Supplied records.
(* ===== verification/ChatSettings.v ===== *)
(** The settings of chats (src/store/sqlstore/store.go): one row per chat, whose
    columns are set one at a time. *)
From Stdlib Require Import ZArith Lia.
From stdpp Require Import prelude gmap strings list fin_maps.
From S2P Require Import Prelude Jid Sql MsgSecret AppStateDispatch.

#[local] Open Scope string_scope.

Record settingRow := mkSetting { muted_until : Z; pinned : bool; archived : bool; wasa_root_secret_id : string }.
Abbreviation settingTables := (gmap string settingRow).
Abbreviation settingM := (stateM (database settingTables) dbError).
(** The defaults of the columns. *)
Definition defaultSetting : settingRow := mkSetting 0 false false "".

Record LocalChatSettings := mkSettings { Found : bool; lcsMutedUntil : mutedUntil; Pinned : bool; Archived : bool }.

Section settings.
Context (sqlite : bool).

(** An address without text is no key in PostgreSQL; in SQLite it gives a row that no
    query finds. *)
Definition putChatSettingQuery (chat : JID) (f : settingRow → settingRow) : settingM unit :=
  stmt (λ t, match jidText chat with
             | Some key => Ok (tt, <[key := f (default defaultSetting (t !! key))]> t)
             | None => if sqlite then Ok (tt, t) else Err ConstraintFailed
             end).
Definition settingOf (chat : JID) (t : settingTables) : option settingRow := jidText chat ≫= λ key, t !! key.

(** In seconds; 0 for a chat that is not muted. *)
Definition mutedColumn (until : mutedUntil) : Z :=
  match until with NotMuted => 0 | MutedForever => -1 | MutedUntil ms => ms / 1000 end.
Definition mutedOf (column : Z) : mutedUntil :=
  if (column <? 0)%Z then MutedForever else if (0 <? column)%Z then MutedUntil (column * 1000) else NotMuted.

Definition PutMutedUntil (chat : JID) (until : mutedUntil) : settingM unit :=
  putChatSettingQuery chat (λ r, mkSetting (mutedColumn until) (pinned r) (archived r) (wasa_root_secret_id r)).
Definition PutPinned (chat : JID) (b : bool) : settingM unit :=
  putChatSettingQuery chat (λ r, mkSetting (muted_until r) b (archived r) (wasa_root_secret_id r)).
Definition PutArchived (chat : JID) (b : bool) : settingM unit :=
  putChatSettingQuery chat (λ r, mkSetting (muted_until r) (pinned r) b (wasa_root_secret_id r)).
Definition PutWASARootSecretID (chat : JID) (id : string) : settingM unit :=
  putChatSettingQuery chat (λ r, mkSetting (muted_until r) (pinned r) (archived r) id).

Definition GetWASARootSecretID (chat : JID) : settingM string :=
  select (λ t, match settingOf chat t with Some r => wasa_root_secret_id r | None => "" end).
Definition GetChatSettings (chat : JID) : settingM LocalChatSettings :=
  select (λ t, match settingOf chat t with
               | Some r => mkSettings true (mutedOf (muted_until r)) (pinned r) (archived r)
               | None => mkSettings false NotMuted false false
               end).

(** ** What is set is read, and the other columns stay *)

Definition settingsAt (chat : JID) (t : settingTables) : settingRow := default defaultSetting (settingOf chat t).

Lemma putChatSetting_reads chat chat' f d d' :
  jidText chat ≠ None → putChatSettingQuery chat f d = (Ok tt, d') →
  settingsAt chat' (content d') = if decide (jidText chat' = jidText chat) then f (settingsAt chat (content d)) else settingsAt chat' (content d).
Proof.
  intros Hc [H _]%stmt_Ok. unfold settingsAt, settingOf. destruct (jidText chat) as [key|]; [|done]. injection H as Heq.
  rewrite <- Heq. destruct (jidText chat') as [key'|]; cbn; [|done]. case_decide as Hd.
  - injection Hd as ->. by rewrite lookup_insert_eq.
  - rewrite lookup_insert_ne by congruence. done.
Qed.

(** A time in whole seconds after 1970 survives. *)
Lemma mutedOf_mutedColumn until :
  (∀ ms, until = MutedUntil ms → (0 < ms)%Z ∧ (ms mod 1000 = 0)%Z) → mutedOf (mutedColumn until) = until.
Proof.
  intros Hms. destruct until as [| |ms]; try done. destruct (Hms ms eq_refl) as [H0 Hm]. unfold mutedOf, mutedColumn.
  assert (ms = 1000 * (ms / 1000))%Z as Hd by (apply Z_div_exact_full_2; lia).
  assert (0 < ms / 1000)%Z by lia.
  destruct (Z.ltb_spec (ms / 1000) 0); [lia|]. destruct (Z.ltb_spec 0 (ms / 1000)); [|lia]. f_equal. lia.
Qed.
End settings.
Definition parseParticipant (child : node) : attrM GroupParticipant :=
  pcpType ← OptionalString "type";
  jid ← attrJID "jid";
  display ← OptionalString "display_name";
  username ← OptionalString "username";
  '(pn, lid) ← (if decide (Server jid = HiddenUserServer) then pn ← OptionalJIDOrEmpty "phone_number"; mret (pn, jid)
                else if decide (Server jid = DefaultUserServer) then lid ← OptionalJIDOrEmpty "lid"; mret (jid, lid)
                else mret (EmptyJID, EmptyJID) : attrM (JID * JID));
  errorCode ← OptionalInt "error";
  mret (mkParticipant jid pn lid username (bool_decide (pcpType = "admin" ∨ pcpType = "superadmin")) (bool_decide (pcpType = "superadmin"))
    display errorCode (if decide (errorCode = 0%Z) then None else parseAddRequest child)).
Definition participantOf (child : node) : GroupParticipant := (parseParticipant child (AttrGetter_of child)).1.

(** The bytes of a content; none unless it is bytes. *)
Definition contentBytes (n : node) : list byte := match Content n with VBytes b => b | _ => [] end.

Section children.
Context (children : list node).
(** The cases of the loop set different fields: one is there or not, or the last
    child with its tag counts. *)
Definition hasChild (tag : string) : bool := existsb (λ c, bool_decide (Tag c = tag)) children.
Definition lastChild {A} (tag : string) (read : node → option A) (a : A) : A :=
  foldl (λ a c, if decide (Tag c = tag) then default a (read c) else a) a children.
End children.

Assignment. Everything from the line containing "(** The defaults of the columns. *)" through the line containing "query finds. *)" in the material above should be retyped exactly, both ends included, and nothing more.

Response below.
(** The defaults of the columns. *)
Definition defaultSetting : settingRow := mkSetting 0 false false "".

Record LocalChatSettings := mkSettings { Found : bool; lcsMutedUntil : mutedUntil; Pinned : bool; Archived : bool }.

Section settings.
Context (sqlite : bool).

(** An address without text is no key in PostgreSQL; in SQLite it gives a row that no
    query finds. *)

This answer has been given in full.